## ACTIVITY
In the entries that follow, the first line to write out is the one containing "Lemma run_dns_reachable : forall", and the last is the one containing "destruct (check_loop now". Reproduce that stretch exactly, with nothing before or after it.
=== Begin Enclosure ===
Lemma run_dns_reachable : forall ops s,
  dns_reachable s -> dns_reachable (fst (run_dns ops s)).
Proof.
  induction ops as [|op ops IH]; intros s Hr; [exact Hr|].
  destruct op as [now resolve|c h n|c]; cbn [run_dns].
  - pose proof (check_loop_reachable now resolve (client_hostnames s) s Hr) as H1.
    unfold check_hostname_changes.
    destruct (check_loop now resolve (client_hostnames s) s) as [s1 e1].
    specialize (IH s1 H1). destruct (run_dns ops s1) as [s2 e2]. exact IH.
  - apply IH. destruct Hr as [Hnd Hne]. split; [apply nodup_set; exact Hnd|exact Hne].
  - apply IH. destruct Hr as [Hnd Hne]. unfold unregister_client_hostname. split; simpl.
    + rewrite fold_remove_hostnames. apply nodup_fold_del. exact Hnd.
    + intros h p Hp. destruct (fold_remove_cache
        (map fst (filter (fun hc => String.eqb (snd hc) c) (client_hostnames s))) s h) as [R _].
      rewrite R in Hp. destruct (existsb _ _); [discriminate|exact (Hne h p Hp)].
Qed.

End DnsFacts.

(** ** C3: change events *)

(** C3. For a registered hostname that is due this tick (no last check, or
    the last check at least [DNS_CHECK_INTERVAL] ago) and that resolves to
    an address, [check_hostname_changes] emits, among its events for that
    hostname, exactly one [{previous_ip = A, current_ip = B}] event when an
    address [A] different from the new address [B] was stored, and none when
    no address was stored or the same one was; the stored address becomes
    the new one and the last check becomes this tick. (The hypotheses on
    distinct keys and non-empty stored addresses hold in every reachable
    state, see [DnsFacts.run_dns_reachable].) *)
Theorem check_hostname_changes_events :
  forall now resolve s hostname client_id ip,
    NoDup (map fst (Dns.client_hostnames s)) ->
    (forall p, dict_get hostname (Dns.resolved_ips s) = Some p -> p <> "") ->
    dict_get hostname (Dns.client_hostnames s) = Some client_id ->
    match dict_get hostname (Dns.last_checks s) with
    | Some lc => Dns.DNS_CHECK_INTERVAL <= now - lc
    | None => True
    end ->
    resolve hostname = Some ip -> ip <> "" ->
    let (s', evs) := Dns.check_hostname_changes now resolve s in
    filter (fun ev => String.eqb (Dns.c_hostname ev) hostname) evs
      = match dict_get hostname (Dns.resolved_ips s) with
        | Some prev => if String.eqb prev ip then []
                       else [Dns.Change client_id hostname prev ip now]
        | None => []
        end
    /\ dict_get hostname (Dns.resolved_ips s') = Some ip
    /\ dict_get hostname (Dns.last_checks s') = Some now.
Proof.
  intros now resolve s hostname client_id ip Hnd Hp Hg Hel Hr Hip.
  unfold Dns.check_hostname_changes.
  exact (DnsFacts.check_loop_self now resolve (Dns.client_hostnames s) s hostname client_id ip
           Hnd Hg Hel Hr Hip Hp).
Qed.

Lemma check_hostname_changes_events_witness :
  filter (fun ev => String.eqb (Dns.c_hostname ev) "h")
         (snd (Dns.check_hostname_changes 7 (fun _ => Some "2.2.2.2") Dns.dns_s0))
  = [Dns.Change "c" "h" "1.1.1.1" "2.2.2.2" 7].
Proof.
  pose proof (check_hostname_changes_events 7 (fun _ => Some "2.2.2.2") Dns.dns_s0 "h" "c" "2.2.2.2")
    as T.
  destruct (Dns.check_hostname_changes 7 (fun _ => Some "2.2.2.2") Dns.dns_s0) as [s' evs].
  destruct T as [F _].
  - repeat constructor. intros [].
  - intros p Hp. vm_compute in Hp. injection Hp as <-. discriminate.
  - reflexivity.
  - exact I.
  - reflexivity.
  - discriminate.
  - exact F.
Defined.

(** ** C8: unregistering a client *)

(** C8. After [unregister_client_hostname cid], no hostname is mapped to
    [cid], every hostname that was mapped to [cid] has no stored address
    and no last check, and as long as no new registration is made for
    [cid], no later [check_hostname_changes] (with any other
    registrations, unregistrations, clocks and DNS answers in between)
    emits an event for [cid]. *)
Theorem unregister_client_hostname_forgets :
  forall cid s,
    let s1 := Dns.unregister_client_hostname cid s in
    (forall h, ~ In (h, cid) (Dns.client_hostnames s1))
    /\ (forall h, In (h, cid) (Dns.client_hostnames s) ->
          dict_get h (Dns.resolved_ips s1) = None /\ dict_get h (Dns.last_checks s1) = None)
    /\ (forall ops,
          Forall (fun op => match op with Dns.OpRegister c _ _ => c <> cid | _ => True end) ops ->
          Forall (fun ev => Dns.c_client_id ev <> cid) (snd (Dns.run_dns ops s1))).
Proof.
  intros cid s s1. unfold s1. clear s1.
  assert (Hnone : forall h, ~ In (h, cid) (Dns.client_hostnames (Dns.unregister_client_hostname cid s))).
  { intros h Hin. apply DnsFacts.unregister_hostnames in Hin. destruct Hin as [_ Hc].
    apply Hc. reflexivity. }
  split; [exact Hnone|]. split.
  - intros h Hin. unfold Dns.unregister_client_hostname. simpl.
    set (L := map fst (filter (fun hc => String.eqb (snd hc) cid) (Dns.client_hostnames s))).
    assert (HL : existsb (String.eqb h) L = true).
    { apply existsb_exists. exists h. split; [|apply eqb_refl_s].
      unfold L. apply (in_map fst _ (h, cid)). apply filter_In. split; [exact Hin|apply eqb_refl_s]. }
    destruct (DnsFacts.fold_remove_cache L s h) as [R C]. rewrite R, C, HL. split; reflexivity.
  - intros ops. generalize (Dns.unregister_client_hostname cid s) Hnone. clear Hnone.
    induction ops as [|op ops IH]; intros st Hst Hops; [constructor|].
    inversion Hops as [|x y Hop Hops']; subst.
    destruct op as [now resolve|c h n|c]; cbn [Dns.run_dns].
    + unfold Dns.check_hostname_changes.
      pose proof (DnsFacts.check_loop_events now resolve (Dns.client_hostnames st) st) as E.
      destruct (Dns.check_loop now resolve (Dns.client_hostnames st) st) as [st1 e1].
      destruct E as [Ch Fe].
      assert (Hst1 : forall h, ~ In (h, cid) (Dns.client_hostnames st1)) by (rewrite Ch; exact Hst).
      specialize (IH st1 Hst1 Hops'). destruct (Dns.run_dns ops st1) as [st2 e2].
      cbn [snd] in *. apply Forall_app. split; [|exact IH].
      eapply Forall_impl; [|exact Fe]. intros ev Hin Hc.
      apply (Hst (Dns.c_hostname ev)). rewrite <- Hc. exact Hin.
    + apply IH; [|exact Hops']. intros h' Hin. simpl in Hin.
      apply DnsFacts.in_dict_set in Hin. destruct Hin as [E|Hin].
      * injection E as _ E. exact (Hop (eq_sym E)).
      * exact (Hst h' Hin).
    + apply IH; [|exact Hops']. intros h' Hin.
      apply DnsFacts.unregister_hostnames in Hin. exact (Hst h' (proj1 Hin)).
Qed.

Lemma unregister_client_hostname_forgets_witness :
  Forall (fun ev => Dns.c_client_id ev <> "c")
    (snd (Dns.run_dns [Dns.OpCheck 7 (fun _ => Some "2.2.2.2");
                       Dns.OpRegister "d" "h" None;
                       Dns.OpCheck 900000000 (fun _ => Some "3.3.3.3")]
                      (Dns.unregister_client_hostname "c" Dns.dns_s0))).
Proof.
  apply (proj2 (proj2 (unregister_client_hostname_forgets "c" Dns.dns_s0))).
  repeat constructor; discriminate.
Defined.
=== End Enclosure ===
=== Begin Enclosure ===
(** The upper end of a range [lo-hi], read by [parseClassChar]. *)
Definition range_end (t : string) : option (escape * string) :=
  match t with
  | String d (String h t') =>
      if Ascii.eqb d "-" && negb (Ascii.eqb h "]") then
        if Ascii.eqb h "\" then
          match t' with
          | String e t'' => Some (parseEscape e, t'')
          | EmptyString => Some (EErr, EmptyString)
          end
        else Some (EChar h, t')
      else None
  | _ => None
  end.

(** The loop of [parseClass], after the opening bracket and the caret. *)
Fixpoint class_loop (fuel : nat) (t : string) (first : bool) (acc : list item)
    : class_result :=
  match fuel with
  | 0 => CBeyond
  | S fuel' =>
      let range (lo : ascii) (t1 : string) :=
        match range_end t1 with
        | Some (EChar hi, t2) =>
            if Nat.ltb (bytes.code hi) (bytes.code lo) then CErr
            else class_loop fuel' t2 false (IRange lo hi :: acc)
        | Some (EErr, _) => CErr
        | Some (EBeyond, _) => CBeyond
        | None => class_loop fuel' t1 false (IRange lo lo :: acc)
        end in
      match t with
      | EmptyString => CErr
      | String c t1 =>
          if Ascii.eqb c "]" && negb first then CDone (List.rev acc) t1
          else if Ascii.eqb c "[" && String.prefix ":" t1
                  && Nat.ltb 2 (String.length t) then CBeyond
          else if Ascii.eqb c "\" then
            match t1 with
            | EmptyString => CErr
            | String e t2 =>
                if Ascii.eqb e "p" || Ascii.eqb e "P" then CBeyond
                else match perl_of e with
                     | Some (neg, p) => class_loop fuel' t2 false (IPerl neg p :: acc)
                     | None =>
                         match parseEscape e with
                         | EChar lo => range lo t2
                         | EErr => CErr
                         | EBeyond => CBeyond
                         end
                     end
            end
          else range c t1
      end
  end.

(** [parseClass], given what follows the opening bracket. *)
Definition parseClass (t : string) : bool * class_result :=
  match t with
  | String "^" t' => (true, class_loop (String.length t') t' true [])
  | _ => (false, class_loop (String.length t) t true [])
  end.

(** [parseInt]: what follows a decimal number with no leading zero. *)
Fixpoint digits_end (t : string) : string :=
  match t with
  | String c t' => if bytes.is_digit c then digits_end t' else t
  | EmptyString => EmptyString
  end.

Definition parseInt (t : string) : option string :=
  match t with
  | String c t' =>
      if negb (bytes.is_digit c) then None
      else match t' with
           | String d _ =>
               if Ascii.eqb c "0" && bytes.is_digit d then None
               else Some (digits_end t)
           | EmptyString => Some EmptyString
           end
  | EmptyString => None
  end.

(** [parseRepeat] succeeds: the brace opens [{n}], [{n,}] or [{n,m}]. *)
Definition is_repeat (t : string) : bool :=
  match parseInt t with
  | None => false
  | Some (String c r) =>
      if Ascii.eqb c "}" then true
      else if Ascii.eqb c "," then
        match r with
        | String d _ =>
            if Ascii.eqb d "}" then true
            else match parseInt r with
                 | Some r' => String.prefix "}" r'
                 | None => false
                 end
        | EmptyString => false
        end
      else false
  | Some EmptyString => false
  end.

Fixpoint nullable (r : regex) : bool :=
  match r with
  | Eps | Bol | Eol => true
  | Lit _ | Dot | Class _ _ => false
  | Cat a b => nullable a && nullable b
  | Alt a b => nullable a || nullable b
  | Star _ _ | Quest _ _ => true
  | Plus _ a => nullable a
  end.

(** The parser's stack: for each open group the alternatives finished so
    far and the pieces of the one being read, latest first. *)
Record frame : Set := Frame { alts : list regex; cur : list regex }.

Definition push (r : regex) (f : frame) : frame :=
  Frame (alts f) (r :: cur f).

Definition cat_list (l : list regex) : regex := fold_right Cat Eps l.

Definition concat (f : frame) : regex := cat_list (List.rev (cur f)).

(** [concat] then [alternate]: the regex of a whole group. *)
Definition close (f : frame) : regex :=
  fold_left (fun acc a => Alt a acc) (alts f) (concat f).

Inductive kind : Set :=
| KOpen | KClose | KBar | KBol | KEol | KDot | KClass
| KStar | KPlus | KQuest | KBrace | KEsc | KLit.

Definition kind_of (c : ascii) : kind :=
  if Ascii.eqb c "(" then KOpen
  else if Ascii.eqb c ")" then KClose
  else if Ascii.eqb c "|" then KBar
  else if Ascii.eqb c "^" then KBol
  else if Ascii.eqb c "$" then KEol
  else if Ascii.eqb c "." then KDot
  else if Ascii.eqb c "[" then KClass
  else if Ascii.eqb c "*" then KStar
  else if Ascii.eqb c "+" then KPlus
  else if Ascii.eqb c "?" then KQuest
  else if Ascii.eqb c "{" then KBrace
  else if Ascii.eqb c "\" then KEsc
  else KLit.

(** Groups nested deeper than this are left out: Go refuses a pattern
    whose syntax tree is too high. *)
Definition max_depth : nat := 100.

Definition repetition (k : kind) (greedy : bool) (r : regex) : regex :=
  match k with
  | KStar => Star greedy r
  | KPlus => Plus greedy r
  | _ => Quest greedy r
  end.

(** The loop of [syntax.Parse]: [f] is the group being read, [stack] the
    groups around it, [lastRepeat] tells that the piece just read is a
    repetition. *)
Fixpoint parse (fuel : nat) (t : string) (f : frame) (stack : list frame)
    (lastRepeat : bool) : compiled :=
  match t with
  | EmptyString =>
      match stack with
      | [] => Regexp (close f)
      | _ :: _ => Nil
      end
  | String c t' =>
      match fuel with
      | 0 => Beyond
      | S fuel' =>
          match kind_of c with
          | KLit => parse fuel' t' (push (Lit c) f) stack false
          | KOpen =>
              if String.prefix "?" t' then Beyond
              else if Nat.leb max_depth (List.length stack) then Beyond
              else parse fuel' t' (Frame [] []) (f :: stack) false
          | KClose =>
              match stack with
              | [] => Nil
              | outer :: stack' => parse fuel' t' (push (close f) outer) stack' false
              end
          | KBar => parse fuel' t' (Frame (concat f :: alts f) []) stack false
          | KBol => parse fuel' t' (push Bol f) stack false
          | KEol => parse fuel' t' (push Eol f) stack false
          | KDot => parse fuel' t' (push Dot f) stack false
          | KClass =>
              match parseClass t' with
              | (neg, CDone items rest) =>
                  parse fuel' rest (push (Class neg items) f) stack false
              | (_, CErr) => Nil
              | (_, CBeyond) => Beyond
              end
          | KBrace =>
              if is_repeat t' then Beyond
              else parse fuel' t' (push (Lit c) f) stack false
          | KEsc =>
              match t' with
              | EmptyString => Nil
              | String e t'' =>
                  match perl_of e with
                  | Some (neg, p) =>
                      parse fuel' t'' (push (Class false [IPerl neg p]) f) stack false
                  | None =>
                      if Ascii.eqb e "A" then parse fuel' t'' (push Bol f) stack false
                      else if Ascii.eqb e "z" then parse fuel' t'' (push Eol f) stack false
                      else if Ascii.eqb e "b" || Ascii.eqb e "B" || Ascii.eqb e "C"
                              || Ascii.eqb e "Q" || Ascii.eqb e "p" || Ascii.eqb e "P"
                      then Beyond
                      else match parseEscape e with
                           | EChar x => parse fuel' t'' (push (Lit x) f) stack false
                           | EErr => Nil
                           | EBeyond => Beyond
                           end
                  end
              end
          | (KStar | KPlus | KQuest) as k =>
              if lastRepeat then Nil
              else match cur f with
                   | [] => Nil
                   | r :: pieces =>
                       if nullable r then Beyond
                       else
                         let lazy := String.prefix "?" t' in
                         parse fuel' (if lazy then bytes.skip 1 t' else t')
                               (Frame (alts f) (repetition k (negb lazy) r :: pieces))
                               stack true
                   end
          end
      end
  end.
=== End Enclosure ===
## RESULT OF THE EXERCISE
Lemma run_dns_reachable : forall ops s,
  dns_reachable s -> dns_reachable (fst (run_dns ops s)).
Proof.
  induction ops as [|op ops IH]; intros s Hr; [exact Hr|].
  destruct op as [now resolve|c h n|c]; cbn [run_dns].
  - pose proof (check_loop_reachable now resolve (client_hostnames s) s Hr) as H1.
    unfold check_hostname_changes.
    destruct (check_loop now resolve (client_hostnames s) s) as [s1 e1].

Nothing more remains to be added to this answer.